这说明，嗜盐四联球菌嗜盐亚种M7‑1可以安全发酵虾酱，使虾酱亚硝酸盐含量控制在非常低的含量。

[0083] (S5)生物胺的测定：

[0084] 采用高效液相色谱法分别测定对照组自然发酵的虾酱和试验组嗜盐四联球菌嗜盐亚种M7‑1发酵的虾酱中生物胺的含量，测定结果如表1所示。

[0085] 表1对照组和试验组中生物胺的含量测定

[0086] 生物胺(mg/kg) 色胺 苯乙胺 腐胺 尸胺 组胺 酪胺 精胺 总生物胺对照组1 198.78 24.89 113.79 9.29 1.27 864.84 36.72 1249.57
对照组2 0 6.25 0 8.03 0 321.12 11.22 346.62
试验组 0 0 0 8.25 0 287.87 1.93 298.05

[0087] 从表1中可以看出，对照组1自然发酵的虾酱中色胺、苯乙胺、腐胺、尸胺、组胺、酪胺、精胺含量分别为198.78mg/kg、24.89mg/kg、113.79mg/kg、9.29mg/kg、1.27mg/kg、864.84mg/kg、36.72mg/kg；对照组2Tetragenococcus halophilus subsp.flandriensis M7‑2发酵的虾酱中色胺、苯乙胺、腐胺、尸胺、组胺、酪胺、精胺含量分别为0、6.25mg/kg、0、
8.03mg/kg、0、321.12mg/kg、11.22mg/kg、346.62mg/kg；试验组嗜盐四联球菌嗜盐亚种M7‑1发酵的虾酱中不含有对人体伤害最高的组胺，仅存在尸胺、酪胺和精胺，含量分别为
8.25mg/kg、287.87mg/kg、1.93mg/kg，远低于自然发酵虾酱中生物胺含量。

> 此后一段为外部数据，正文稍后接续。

(** The answers fit their calls. *)
Definition shaped (o : op) (a : answer) : Prop :=
  match o, a with
  | _, Err _ | OPut _ _, Ok Wrote | ODelete _, Ok Wrote | OGet _, Ok (Value _) | OScan _, Ok (Entries _) => True
  | _, _ => False
  end.
Lemma call_shape now o r r' a : call_op now o r = Ret (r', a) -> shaped o a.
Proof.
  assert (forall c ok x y b, settle c ok x = (y, b) -> shaped (OPut [] []) b) as Hs by (unfold settle; intros c [] x y b [= _ <-]; done).
  assert (forall res key, shaped (OGet key) (value_answer res)) as Hg by (by intros []).
  destruct o as [key value|key|key|req]; cbn [call_op]; cbv zeta; repeat case_match;
    try (by intros [= _ <-]); try (intros [= E]; by apply Hs in E); try (intros [= _ <-]; apply Hg).
  all: try (destruct (raw_write _ _) as [[]|]; [|done]; intros [= E]; by apply Hs in E).
  - destruct (RouterV2.kv_get _ _) as [[]|]; [|done]. intros [= _ <-]. apply Hg.
  - destruct (RouterV2.kv_scan _ _ _ _ _) as [[]|]; [|done]. by intros [= _ <-].
Qed.
Lemma admitted_shape now rtt o r r' a : admitted rtt (call_op now o) r = Ret (r', a) -> shaped o a.
Proof.
  unfold admitted. destruct (limiter r) as [l|]; [|apply call_shape]. destruct (Acquire l) as [l' []]; [|intros [= _ <-]; by destruct o].
  destruct (call_op now o _) as [[]|] eqn:E; [|done]. intros [= _ <-]. by eapply call_shape.
Qed.
Lemma direct_shape now rtt o r r' a : direct now rtt o r = Ret (r', a) -> shaped o a.
Proof.
  unfold direct. destruct o as [key value|key|key|req], (preHandleFunc r) as [f|]; try apply admitted_shape.
  destruct (Ingest.Validate key value f) as [f' [nv|code reason]]; [|by intros [= _ <-]].
  intros E. apply admitted_shape in E. exact E.
Qed.
Lemma value_fits v : answer_ok (Ok (Value v)) -> fits32 v.
Proof.
  intros [Hsz _]. cbn [response_of snd] in Hsz. unfold valuePayload in Hsz. rewrite !len_app, !len_put_le in Hsz.
  change maxResponseFrameSize with 67108864 in Hsz. pose proof (len_nonneg StatusOK). lia.
Qed.
Lemma read_entries_reads es : len es < 2 ^ 32 -> Forall fits_pair es ->
  read_entries (put_le 4 (u32 (len es)) ++ concat (map encode_scan_entry es)) = Ret (Ok es).
Proof.
  intros Hl Hes. unfold read_entries. pose proof (scan_response_codec StatusOK es eq_refl Hl Hes) as E.
  unfold EncodeScanResponse in E. unfold statusPayload. rewrite <- app_assoc, E. done.
Qed.

(** C29: a delivered request is the call itself.  For every PUT, GET, DELETE and
    SCAN whose fields and answer fit the frames, when the first attempt is
    delivered on an open client and the client does not retry -- it is set not
    to, or the answer is a success, not found or dropped -- through the client's
    codec, the server's read loop, the dispatcher, the ingest filter, admission,
    the guardrail, the router, forwarding or the local store, and back through
    both response codecs, the client returns exactly the answer of the direct
    call (value, entries, not found, overloaded, dropped with its reason, or
    server error), and the server is left in the state of that call.  With
    retries on, an overloaded or server-error answer is sent again, and the
    server runs the call up to [MaxRetries] more times. *)
Theorem wire_is_direct maxSize now rtt o c r r' a e :
  pool_ok c -> c.(closed) = false -> v1_ok maxSize (op_id o, op_data o) -> op_ok o r ->
  direct now rtt o r = Ret (r', a) -> answer_ok a -> e 0%nat = fine -> c.(opts).(MaxRetries) = 0 \/ settled a ->
  exists c', client_op (serve maxSize now rtt) e o c r = Ret (c', r', a) /\ pool_ok c'.
Proof.
  intros Hp Hcl Hv Hok Hd Ha He Hs. destruct (do_delivered maxSize now rtt o c r r' a e Hp Hcl Hv Hok Hd Ha He Hs) as (c' & E & Hp').
  exists c'. split; [|done].
  pose proof (direct_shape _ _ _ _ _ _ Hd) as Hshape.
  destruct o as [key value|key|key|req]; cbn [client_op op_id op_data] in *; unfold Put, Get, Delete, Scan; rewrite E;
    destruct a as [[|v|es]|err]; cbn [shaped] in Hshape; try done; cbn [rest_of mbind go_bind]; try done.
  - rewrite read_value_reads by (by apply value_fits). done.
  - destruct Ha as [_ [Hl Hes]]. rewrite read_entries_reads by done. done.
Qed.
End Together.
(** A server that answers every frame with an empty success. *)
Definition ok_server (bs : bytes) (n : nat) : option (nat * bytes) := Some (S n, frame (MsgRespOK, statusPayload StatusOK)).
Definition lossy : nat -> try := fun i => MkTry (if (i =? 0)%nat then ReplyLate 3 else Delivered) false false false false.
Lemma client_reads_own_answers_witness :
  exists c s, session ok_server [Req MsgPut [] lossy; Req MsgGet [] lossy] (MkClient (applyDefaults (MkOptions [str "a"] 0 0)) [] 0 0 false) 0%nat = Ret (c, s) /\
    Forall clean c.(idle) /\ len c.(idle) <= c.(opts).(PoolSize) /\
    forall t id data c' s' rest, attempt ok_server t id data c s = Ret (c', s', Ok rest) ->
      own_answer ok_server id data rest s s'.
Proof.
  apply (client_reads_own_answers ok_server) with (o := MkOptions [str "a"] 0 0); [|reflexivity].
  intros bs s s' out [= _ <-]. right. by exists MsgRespOK, (statusPayload StatusOK).
Defined.

(** A client and a router over a map: a PUT through the filter. *)
Import RouterV1Spec.
Definition fresh_client : Client := MkClient (applyDefaults (MkOptions [str "a"] 0 0)) [] 0 0 false.
Lemma fresh_pool : pool_ok fresh_client.
Proof. split; cbn; done. Qed.
Lemma wire_is_direct_witness :
  exists r' c', client_op (serve 0 0 1) (fun _ => fine) (OPut (str "k") (str "v")) fresh_client (map_router plain_filter) = Ret (c', r', Ok Wrote) /\ pool_ok c'.
Proof.
  eexists. eapply (wire_is_direct 0 0 1 (OPut (str "k") (str "v")) fresh_client (map_router plain_filter)).
  - exact fresh_pool.
  - reflexivity.
  - split_and!; vm_compute; done.
  - split; [split; vm_compute; done|]. intros key value f [= <- <-] [= <-]. vm_compute. done.
  - vm_compute. reflexivity.
  - split; [vm_compute; done|done].
  - reflexivity.
  - right. exact I.
Defined.

End ClientSpec.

[0088] 此外，自然发酵虾酱中总生物胺含量为1249.57mg/kg，远远高出美国FDA对生物胺的标准1000mg/kg，Tetragenococcus halophilus subsp.flandriensis M7‑2发酵的虾酱总生物胺含量为346.62mg/kg，而试验组嗜盐四联球菌嗜盐亚种M7‑1发酵的虾酱总生物胺含量仅为298.05mg/kg。这说明，本发明所述嗜盐四联球菌嗜盐亚种M7‑1可更加安全的发酵虾酱。

[0089] (S6)挥发性风味物质的测定：

[0090] 采用顶空固相微萃取‑气质联用分别测定对照组自然发酵的虾酱和试验组嗜盐四联球菌嗜盐亚种M7‑1发酵的虾酱中的挥发性物质，测定结果如表2所示。

[0091] 表2.试验组和对照组中虾酱的挥发性风味物质结果

[0092]

[0093]

[0094] 从表2中可以看出，对照组1自然发酵的虾酱中挥发性风味物质75种，对照组2Tetragenococcus halophilus subsp.flandriensis M7‑2发酵的虾酱中挥发性物质为63种，试验组嗜盐四联球菌嗜盐亚种M7‑1发酵的虾酱中挥发性风味物质75种，并且，试验组嗜盐四联球菌嗜盐亚种M7‑1发酵的虾酱增加了醛类、酯类、醇类等挥发性风味物质的种类或相对含量。这说明嗜盐四联球菌嗜盐亚种M7‑1发酵虾酱使得虾酱具有更加多样的风味。

[0095] 综上，本发明中所述嗜盐四联球菌嗜盐亚种M7‑1可在低盐(10％)条件下发酵虾酱并加快发酵进程，同时维持低含量的挥发性盐基氮、亚硝酸盐和生物胺，为虾酱等盐渍发酵水产品的低盐、快速、安全发酵提供了微生物资源。

[0096] 所述实施例为本发明的优选的实施方式，但本发明并不限于上述实施方式，在不背离本发明的实质内容的情况下，本领域技术人员能够做出的任何显而易见的改进、替换或变型均属于本发明的保护范围。